---------- Records shown ----------

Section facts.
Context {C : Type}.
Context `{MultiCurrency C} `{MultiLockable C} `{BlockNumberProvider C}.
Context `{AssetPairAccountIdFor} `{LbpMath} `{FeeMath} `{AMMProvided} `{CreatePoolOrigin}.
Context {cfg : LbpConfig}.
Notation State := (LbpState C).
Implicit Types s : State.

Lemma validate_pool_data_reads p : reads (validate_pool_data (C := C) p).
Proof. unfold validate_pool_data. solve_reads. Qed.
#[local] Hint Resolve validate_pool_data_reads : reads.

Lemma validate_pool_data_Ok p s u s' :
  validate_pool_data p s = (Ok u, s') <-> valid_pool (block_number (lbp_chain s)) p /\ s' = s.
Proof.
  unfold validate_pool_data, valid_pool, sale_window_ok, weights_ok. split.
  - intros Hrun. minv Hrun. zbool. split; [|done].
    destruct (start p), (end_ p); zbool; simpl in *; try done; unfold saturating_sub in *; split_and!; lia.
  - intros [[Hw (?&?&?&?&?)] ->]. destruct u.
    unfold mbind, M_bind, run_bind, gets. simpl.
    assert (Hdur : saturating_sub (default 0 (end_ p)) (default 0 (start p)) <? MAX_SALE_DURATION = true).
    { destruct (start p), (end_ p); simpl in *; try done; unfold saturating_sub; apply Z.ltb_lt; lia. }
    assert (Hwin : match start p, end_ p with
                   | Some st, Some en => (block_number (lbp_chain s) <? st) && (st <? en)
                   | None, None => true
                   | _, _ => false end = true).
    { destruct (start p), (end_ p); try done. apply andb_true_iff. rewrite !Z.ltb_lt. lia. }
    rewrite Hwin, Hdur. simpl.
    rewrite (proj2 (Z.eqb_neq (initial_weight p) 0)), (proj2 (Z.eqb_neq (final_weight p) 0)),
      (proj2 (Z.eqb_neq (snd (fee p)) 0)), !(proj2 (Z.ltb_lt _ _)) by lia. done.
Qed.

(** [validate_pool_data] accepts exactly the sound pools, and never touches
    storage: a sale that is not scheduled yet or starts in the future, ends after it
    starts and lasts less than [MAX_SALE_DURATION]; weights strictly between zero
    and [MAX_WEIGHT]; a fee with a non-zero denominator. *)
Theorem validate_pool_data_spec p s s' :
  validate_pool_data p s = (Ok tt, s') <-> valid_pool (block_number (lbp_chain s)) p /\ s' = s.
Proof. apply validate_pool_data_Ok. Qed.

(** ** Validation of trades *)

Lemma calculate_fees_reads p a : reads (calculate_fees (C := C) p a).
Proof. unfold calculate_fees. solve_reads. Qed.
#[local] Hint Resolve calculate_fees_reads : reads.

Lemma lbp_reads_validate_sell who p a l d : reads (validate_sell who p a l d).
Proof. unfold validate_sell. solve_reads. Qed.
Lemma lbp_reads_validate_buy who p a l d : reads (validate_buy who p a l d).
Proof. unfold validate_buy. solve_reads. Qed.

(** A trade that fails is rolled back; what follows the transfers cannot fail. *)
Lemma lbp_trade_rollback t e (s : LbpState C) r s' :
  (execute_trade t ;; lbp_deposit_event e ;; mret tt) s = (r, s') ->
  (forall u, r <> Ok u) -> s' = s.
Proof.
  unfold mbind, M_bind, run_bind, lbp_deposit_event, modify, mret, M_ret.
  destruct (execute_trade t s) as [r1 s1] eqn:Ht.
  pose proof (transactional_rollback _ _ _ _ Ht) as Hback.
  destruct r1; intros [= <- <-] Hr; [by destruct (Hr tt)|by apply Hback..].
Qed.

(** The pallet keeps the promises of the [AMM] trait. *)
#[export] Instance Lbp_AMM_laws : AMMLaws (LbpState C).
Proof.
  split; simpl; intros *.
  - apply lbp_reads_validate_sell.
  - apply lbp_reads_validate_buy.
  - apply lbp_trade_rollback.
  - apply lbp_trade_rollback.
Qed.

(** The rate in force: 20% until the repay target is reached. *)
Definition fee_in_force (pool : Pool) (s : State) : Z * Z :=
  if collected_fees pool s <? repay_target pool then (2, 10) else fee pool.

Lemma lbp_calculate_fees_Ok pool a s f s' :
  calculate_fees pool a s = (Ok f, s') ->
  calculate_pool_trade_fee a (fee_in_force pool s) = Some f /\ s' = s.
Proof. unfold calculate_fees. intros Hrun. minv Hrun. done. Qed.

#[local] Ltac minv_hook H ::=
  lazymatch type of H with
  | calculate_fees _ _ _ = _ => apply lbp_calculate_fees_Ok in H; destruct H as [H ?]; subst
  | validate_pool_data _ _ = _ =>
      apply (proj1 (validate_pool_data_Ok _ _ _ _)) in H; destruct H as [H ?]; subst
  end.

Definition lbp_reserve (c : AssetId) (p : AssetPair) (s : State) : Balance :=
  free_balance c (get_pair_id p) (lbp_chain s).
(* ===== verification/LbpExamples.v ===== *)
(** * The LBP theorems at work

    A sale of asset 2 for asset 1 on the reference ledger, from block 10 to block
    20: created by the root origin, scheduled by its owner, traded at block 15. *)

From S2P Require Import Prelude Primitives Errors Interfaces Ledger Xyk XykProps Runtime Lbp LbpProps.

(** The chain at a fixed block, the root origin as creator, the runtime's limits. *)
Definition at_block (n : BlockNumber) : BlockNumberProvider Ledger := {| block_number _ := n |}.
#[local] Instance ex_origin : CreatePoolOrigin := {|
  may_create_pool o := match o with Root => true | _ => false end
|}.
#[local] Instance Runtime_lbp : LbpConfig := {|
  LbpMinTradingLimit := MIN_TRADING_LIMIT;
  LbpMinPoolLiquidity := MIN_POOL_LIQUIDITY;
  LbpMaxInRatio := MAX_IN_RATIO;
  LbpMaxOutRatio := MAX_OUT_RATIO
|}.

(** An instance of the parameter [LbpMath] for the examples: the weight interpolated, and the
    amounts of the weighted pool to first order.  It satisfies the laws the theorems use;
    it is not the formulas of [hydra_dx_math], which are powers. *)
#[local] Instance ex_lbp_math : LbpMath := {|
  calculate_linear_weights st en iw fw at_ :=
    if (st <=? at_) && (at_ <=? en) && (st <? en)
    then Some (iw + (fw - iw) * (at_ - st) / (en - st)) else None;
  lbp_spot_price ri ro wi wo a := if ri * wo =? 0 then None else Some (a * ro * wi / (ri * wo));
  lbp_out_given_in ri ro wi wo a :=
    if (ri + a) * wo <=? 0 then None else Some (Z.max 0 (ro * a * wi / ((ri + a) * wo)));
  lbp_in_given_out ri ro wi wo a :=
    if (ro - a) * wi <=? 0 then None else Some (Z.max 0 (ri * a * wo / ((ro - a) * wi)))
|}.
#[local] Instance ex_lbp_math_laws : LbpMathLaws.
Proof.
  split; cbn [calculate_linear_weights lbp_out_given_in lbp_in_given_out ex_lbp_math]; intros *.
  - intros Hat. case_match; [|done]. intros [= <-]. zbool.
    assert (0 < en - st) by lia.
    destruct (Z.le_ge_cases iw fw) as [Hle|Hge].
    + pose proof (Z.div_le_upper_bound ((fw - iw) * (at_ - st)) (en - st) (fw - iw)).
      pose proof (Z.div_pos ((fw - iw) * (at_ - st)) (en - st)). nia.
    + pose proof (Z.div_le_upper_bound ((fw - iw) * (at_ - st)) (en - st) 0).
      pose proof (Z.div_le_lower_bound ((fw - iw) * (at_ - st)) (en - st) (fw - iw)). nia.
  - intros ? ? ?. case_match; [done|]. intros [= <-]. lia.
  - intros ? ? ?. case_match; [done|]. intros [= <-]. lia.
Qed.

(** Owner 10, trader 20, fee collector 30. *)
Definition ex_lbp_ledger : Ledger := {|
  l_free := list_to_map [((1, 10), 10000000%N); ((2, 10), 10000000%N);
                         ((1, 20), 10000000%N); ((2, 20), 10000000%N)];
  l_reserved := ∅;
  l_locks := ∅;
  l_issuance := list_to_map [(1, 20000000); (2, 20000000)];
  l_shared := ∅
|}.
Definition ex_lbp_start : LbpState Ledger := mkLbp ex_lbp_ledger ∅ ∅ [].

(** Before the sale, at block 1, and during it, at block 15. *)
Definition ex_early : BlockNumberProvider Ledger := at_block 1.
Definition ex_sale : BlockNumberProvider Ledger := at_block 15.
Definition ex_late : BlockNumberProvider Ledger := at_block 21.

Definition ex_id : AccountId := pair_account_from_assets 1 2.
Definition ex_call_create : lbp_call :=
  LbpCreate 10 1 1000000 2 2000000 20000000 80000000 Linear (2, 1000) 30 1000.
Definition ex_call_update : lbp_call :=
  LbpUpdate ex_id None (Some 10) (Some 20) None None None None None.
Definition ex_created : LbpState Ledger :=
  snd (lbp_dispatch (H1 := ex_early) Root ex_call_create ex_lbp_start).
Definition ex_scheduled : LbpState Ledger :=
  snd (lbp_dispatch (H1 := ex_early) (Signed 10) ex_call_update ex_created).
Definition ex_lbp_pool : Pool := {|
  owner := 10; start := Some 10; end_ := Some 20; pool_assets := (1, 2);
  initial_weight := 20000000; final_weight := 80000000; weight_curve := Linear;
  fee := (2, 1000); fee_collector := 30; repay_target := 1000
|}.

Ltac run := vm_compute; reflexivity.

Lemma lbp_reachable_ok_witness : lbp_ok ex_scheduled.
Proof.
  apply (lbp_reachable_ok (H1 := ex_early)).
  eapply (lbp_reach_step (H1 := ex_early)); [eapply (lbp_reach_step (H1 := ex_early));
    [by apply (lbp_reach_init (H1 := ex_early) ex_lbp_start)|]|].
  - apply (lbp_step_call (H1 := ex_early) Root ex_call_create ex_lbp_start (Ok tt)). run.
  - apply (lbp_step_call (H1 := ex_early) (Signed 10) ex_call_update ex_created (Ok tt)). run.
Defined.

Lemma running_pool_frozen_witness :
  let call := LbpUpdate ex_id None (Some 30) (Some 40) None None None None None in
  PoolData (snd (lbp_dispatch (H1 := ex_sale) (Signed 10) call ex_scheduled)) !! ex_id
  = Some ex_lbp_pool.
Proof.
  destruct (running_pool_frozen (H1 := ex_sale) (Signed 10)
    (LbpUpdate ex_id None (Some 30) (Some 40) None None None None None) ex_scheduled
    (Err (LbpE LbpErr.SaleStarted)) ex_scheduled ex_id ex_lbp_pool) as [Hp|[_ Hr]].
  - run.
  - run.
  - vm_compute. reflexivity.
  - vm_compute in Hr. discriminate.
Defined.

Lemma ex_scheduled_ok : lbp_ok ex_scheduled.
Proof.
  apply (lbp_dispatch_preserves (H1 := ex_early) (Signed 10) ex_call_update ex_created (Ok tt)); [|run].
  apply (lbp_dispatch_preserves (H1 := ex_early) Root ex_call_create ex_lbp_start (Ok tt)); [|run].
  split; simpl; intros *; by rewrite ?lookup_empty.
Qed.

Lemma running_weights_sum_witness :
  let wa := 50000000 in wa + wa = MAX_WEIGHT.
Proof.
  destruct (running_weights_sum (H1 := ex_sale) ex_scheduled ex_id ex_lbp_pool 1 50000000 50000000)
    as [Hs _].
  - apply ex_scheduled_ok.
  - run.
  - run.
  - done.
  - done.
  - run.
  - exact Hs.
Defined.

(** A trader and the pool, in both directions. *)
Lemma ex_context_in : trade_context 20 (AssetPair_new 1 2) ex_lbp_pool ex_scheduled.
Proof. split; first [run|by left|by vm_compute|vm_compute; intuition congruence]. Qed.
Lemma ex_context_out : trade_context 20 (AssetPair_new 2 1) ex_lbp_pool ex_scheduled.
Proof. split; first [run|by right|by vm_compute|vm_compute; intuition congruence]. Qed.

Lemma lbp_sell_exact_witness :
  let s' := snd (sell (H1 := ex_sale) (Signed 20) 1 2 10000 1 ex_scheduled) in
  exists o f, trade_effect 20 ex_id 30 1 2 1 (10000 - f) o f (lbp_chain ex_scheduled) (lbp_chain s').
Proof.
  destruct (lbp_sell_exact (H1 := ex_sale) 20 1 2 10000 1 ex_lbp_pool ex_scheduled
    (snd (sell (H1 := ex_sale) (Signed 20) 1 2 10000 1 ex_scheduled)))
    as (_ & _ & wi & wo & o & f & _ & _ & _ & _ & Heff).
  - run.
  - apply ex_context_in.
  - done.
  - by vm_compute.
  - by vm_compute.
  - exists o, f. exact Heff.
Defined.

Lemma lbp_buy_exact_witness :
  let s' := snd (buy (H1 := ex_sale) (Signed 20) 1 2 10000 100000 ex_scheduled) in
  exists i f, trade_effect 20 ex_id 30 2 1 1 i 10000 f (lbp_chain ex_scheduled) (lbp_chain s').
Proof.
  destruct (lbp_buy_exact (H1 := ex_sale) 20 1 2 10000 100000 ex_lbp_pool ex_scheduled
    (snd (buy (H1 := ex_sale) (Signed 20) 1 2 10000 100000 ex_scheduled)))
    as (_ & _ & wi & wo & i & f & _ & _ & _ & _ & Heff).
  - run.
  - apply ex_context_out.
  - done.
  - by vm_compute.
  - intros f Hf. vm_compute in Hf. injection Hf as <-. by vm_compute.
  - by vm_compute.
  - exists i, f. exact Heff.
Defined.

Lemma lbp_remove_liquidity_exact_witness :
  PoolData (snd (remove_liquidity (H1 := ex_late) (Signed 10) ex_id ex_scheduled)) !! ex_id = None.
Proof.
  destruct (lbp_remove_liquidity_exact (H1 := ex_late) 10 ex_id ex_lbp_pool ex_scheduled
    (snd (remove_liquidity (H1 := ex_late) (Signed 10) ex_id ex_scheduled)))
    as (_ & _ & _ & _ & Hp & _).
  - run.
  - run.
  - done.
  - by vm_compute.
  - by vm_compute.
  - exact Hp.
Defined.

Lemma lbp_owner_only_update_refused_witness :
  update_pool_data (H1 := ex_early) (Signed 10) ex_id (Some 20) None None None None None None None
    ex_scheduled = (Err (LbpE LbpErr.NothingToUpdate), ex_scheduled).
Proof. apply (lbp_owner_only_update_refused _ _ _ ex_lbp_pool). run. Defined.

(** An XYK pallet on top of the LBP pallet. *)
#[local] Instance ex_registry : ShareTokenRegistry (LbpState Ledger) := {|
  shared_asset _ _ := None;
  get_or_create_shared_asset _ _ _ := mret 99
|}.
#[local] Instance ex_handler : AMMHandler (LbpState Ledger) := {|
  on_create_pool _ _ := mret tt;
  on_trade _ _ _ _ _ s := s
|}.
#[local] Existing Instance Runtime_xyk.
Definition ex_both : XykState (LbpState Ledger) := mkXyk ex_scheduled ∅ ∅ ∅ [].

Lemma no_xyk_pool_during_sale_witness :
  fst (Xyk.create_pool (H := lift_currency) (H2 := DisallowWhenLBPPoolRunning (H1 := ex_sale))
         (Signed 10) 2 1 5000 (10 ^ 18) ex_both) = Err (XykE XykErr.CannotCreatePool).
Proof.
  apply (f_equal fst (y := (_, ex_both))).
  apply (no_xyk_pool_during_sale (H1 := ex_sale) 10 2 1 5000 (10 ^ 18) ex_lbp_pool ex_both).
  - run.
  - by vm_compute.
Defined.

----------

Required work: Search the entries for the word "trader", then copy every line in which it is found.

Exercise response:
(** Owner 10, trader 20, fee collector 30. *)
(** A trader and the pool, in both directions. *)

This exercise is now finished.